(PROVIDED MATERIAL Opens)

(* ===== verification/PyText.v ===== *)
(** * The text of values: [str], [repr] and format specifications

    The scripts of the harness print decoded JSON values in f-strings: [f"{x}"] is
    [str(x)], [f"{x:<12}"] pads it, and [None], lists and dictionaries refuse a
    specification.  The file also holds the other ways in which those scripts take a
    decoded value apart: [d.get(k, default)], iteration and slicing. *)

From stdpp Require Import prelude gmap strings.
From Stdlib Require Import Ascii.
From S2P Require Import Prelude PyDict PyStr Json.

Local Open Scope string_scope.

(** ** [repr] of a string *)

Definition squote : ascii := chr 39.

(** The characters [repr] writes as they are: 0xad and the control characters are not
    printable, and neither is the space 0xa0. *)
Definition repr_plain (a : ascii) : bool :=
  let n := code a in (((32 <=? n) && (n <=? 126)) || ((161 <=? n) && negb (n =? 173)))%N.

Definition repr_char (q a : ascii) : string :=
  let n := code a in
  if bool_decide (a = q) || (n =? 92)%N then "\" +:+ String a ""
  else if (n =? 9)%N then "\t"
  else if (n =? 10)%N then "\n"
  else if (n =? 13)%N then "\r"
  else if repr_plain a then String a ""
  else "\x" +:+ String (hex_digit (n / 16)) (String (hex_digit (n mod 16)) "").

Fixpoint repr_chars (q : ascii) (s : string) : string :=
  match s with "" => "" | String a s => repr_char q a +:+ repr_chars q s end.

(** Single quotes, unless the text holds one and no double quote. *)
Definition repr_str (s : string) : string :=
  let q := if negb (no_char squote s) && no_char (chr 34) s then chr 34 else squote in
  String q (repr_chars q s +:+ String q "").

(** ** [repr] and [str] of a value *)

(** [", ".join(l)] *)
Fixpoint comma_join (l : list string) : string :=
  match l with [] => "" | [s] => s | s :: l => s +:+ ", " +:+ comma_join l end.

Fixpoint py_repr (j : json) : string :=
  match j with
  | JNull => "None"
  | JBool b => if b then "True" else "False"
  | JInt z => string_of_Z z
  | JFloat us => string_of_float us
  | JStr s => repr_str s
  | JList l => "[" +:+ comma_join (map py_repr l) +:+ "]"
  | JObj d => "{" +:+ comma_join (map (λ kx, repr_str kx.1 +:+ ": " +:+ py_repr kx.2) d) +:+ "}"
  end.

(** [str(x)]: a string is itself. *)
Definition py_str (j : json) : string := match j with JStr s => s | _ => py_repr j end.

(** ** [f"{x:<n}"] and [f"{x:>n}"] *)

Inductive align := AlignLeft | AlignRight.

Fixpoint blanks (n : nat) : string := match n with 0 => "" | S n => String " " (blanks n) end.
Definition pad (al : align) (n : nat) (s : string) : string :=
  let b := blanks (n - String.length s) in
  match al with AlignLeft => s +:+ b | AlignRight => b +:+ s end.

(** A truth value is formatted as a number. *)
Definition py_format (al : align) (n : nat) (j : json) : result string :=
  match j with
  | JStr s => Ok (pad al n s)
  | JInt z => Ok (pad al n (string_of_Z z))
  | JFloat us => Ok (pad al n (string_of_float us))
  | JBool b => Ok (pad al n (if b then "1" else "0"))
  | JNull | JList _ | JObj _ => Raise TypeError
  end.

(** ** Taking a value apart *)

(** [d.get(k, default)] *)
Definition get_or (dflt : json) (k : string) (j : json) : result json :=
  match j with JObj d => Ok (default dflt (dget k d)) | _ => Raise AttributeError end.

Fixpoint chars (s : string) : list json :=
  match s with "" => [] | String a s => JStr (String a "") :: chars s end.

(** [for x in j]: a dictionary yields its keys, a string its characters. *)
Definition py_iter (j : json) : result (list json) :=
  match j with
  | JList l => Ok l
  | JObj d => Ok (JStr <$> dkeys d)
  | JStr s => Ok (chars s)
  | _ => Raise TypeError
  end.

(** [j[:n]], and iterating over it *)
Definition py_iter_first (n : nat) (j : json) : result (list json) :=
  match j with
  | JList l => Ok (take n l)
  | JStr s => Ok (take n (chars s))
  | _ => Raise TypeError
  end.

(** ** A script's standard output, line by line *)

Definition print (s : string) : M (list string) unit := modify (λ out, (out ++ [s])%list).

(** ** Facts *)

Lemma blanks_length n : String.length (blanks n) = n.
Proof. induction n as [|n IH]; [done|]. cbn. by rewrite IH. Qed.

(** A padded text has its width, or is the text when that is longer. *)
Lemma pad_length al n s : String.length (pad al n s) = Nat.max n (String.length s).
Proof. unfold pad. destruct al; rewrite string_length_app, blanks_length; lia. Qed.

Example repr_examples :
  py_repr (JObj [("sender_gap", JInt 3); ("it's", JList [JNull; JBool true; JFloat 1500000])])
  = "{'sender_gap': 3, " +:+ dquote +:+ "it's" +:+ dquote +:+ ": [None, True, 1.5]}".
Proof. reflexivity. Qed.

(PROVIDED MATERIAL Closes)

**PROBLEM REQUIREMENTS:**
The answer should consist solely of the lines from the first line above through the one with "repr_chars q s end.", both included, repeated exactly.

**TASK OUTPUT:**
(* ===== verification/PyText.v ===== *)
(** * The text of values: [str], [repr] and format specifications

    The scripts of the harness print decoded JSON values in f-strings: [f"{x}"] is
    [str(x)], [f"{x:<12}"] pads it, and [None], lists and dictionaries refuse a
    specification.  The file also holds the other ways in which those scripts take a
    decoded value apart: [d.get(k, default)], iteration and slicing. *)

From stdpp Require Import prelude gmap strings.
From Stdlib Require Import Ascii.
From S2P Require Import Prelude PyDict PyStr Json.

Local Open Scope string_scope.

(** ** [repr] of a string *)

Definition squote : ascii := chr 39.

(** The characters [repr] writes as they are: 0xad and the control characters are not
    printable, and neither is the space 0xa0. *)
Definition repr_plain (a : ascii) : bool :=
  let n := code a in (((32 <=? n) && (n <=? 126)) || ((161 <=? n) && negb (n =? 173)))%N.

Definition repr_char (q a : ascii) : string :=
  let n := code a in
  if bool_decide (a = q) || (n =? 92)%N then "\" +:+ String a ""
  else if (n =? 9)%N then "\t"
  else if (n =? 10)%N then "\n"
  else if (n =? 13)%N then "\r"
  else if repr_plain a then String a ""
  else "\x" +:+ String (hex_digit (n / 16)) (String (hex_digit (n mod 16)) "").

Fixpoint repr_chars (q : ascii) (s : string) : string :=
  match s with "" => "" | String a s => repr_char q a +:+ repr_chars q s end.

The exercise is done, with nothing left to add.